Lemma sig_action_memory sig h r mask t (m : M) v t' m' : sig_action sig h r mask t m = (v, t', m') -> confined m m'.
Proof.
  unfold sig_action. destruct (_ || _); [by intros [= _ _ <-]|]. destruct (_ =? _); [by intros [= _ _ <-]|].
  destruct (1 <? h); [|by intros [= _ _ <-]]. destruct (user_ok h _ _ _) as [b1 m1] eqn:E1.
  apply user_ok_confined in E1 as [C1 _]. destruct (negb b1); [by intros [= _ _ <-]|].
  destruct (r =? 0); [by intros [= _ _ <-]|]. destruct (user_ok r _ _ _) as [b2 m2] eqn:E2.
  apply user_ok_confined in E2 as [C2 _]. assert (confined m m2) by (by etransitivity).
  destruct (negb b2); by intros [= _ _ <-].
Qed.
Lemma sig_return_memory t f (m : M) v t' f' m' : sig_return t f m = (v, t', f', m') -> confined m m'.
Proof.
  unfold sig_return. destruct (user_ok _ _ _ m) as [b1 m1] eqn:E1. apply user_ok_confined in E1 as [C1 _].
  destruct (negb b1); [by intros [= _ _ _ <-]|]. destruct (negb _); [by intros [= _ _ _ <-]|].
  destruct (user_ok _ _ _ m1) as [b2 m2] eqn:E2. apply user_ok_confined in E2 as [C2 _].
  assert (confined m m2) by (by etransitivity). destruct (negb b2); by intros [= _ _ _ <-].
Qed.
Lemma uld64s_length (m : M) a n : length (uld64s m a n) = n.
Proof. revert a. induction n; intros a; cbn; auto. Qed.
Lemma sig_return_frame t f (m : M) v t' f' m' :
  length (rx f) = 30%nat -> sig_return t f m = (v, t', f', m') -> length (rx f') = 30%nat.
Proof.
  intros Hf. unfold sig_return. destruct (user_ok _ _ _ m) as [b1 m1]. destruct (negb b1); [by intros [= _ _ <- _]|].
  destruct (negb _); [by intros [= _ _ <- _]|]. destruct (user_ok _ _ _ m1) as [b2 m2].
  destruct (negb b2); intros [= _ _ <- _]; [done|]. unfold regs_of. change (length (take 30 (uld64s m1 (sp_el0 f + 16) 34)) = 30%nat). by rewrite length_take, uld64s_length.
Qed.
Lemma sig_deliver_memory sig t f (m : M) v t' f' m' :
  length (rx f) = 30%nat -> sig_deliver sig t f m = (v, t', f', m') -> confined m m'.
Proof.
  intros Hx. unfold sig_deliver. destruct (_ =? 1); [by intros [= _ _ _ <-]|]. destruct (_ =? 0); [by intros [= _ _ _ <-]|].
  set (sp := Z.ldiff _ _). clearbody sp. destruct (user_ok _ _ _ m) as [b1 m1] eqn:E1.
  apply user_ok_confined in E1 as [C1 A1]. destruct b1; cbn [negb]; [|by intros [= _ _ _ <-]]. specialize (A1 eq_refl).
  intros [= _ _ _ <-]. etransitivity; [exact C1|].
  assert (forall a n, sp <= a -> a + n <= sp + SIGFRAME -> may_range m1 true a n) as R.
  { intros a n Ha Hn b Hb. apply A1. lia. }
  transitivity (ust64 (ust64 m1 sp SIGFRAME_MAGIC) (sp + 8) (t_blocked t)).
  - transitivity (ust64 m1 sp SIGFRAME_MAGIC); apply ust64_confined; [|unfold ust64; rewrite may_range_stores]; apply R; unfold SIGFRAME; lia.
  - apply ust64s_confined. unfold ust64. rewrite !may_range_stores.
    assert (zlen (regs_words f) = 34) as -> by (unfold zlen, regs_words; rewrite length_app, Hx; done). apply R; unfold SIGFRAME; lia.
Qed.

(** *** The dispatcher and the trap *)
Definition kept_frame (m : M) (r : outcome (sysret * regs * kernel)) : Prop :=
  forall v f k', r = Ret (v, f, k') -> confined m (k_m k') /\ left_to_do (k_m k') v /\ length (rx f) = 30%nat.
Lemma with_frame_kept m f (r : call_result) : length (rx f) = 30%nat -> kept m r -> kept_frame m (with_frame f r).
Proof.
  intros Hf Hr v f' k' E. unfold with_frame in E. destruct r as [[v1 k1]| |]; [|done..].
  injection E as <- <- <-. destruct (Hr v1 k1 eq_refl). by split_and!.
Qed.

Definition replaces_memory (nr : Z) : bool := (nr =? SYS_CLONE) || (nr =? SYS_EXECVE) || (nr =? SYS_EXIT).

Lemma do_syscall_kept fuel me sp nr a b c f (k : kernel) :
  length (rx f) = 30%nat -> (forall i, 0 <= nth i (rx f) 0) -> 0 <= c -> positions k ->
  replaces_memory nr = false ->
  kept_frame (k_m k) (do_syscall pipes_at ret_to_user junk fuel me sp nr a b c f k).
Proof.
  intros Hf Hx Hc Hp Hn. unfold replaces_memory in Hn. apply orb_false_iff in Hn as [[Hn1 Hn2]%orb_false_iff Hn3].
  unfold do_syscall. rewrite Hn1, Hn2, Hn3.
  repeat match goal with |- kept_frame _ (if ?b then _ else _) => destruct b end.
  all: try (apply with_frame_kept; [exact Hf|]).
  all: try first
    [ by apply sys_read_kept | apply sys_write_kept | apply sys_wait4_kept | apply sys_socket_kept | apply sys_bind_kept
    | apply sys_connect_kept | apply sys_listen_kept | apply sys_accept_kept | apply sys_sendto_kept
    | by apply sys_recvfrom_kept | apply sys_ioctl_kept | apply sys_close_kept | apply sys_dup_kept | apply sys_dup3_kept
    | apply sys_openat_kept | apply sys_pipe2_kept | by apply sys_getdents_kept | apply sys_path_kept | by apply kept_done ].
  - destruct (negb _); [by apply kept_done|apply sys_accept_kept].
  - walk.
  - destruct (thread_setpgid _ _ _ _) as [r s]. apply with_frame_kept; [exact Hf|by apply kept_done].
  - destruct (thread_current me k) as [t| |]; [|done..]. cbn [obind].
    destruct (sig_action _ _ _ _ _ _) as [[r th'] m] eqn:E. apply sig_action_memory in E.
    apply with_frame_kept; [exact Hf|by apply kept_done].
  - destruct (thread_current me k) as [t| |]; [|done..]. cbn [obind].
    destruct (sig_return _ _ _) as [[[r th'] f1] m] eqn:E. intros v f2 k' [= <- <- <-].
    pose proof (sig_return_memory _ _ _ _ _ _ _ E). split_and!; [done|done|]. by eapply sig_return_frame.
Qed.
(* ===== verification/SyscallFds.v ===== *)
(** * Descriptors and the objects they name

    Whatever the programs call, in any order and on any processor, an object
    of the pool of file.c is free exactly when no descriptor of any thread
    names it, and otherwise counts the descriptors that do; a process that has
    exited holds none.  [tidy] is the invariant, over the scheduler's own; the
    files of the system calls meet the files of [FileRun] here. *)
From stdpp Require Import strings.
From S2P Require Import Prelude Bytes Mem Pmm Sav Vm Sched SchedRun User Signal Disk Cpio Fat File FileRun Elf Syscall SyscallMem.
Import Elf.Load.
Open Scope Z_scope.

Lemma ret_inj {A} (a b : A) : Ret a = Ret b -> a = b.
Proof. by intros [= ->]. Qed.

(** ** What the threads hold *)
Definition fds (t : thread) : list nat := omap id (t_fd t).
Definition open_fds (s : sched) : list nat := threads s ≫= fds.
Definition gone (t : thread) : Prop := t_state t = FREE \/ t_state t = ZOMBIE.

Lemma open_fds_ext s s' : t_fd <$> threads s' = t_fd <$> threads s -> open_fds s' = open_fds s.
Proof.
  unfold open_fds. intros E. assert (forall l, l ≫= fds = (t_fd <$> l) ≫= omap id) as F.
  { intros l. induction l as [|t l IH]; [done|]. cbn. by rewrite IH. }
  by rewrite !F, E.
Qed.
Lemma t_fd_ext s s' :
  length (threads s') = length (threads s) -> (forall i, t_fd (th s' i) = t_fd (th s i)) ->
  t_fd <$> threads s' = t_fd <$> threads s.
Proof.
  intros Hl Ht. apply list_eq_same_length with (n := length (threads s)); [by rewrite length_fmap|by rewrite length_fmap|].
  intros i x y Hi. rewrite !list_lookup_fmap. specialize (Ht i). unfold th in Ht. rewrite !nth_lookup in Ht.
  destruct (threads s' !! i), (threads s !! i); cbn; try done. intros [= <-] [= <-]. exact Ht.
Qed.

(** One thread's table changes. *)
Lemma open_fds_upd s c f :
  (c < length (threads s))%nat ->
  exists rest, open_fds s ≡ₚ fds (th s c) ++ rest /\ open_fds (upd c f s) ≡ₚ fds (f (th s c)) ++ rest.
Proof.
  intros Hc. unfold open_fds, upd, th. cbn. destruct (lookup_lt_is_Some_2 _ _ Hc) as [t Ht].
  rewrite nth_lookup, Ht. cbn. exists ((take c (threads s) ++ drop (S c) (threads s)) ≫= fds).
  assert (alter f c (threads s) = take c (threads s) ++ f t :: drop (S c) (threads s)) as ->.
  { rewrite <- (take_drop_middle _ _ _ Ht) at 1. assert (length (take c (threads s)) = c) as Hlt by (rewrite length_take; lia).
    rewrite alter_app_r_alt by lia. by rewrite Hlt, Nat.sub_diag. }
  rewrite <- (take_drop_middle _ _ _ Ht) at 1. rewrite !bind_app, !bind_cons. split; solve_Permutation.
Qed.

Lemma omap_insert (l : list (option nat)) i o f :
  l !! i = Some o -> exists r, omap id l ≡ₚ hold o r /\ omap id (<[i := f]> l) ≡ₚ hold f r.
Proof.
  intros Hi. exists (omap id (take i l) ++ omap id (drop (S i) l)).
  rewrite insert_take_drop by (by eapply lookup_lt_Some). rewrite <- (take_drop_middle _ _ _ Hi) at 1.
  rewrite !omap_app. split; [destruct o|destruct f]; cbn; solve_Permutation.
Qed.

[What you have to do] Take the stretch of lines above from the one containing "Ret b -> a = b." through the one containing "intros Hl Ht." and repeat it exactly, adding no other line.

[Exercise response]
Lemma ret_inj {A} (a b : A) : Ret a = Ret b -> a = b.
Proof. by intros [= ->]. Qed.

(** ** What the threads hold *)
Definition fds (t : thread) : list nat := omap id (t_fd t).
Definition open_fds (s : sched) : list nat := threads s ≫= fds.
Definition gone (t : thread) : Prop := t_state t = FREE \/ t_state t = ZOMBIE.

Lemma open_fds_ext s s' : t_fd <$> threads s' = t_fd <$> threads s -> open_fds s' = open_fds s.
Proof.
  unfold open_fds. intros E. assert (forall l, l ≫= fds = (t_fd <$> l) ≫= omap id) as F.
  { intros l. induction l as [|t l IH]; [done|]. cbn. by rewrite IH. }
  by rewrite !F, E.
Qed.
Lemma t_fd_ext s s' :
  length (threads s') = length (threads s) -> (forall i, t_fd (th s' i) = t_fd (th s i)) ->
  t_fd <$> threads s' = t_fd <$> threads s.
Proof.
  intros Hl Ht. apply list_eq_same_length with (n := length (threads s)); [by rewrite length_fmap|by rewrite length_fmap|].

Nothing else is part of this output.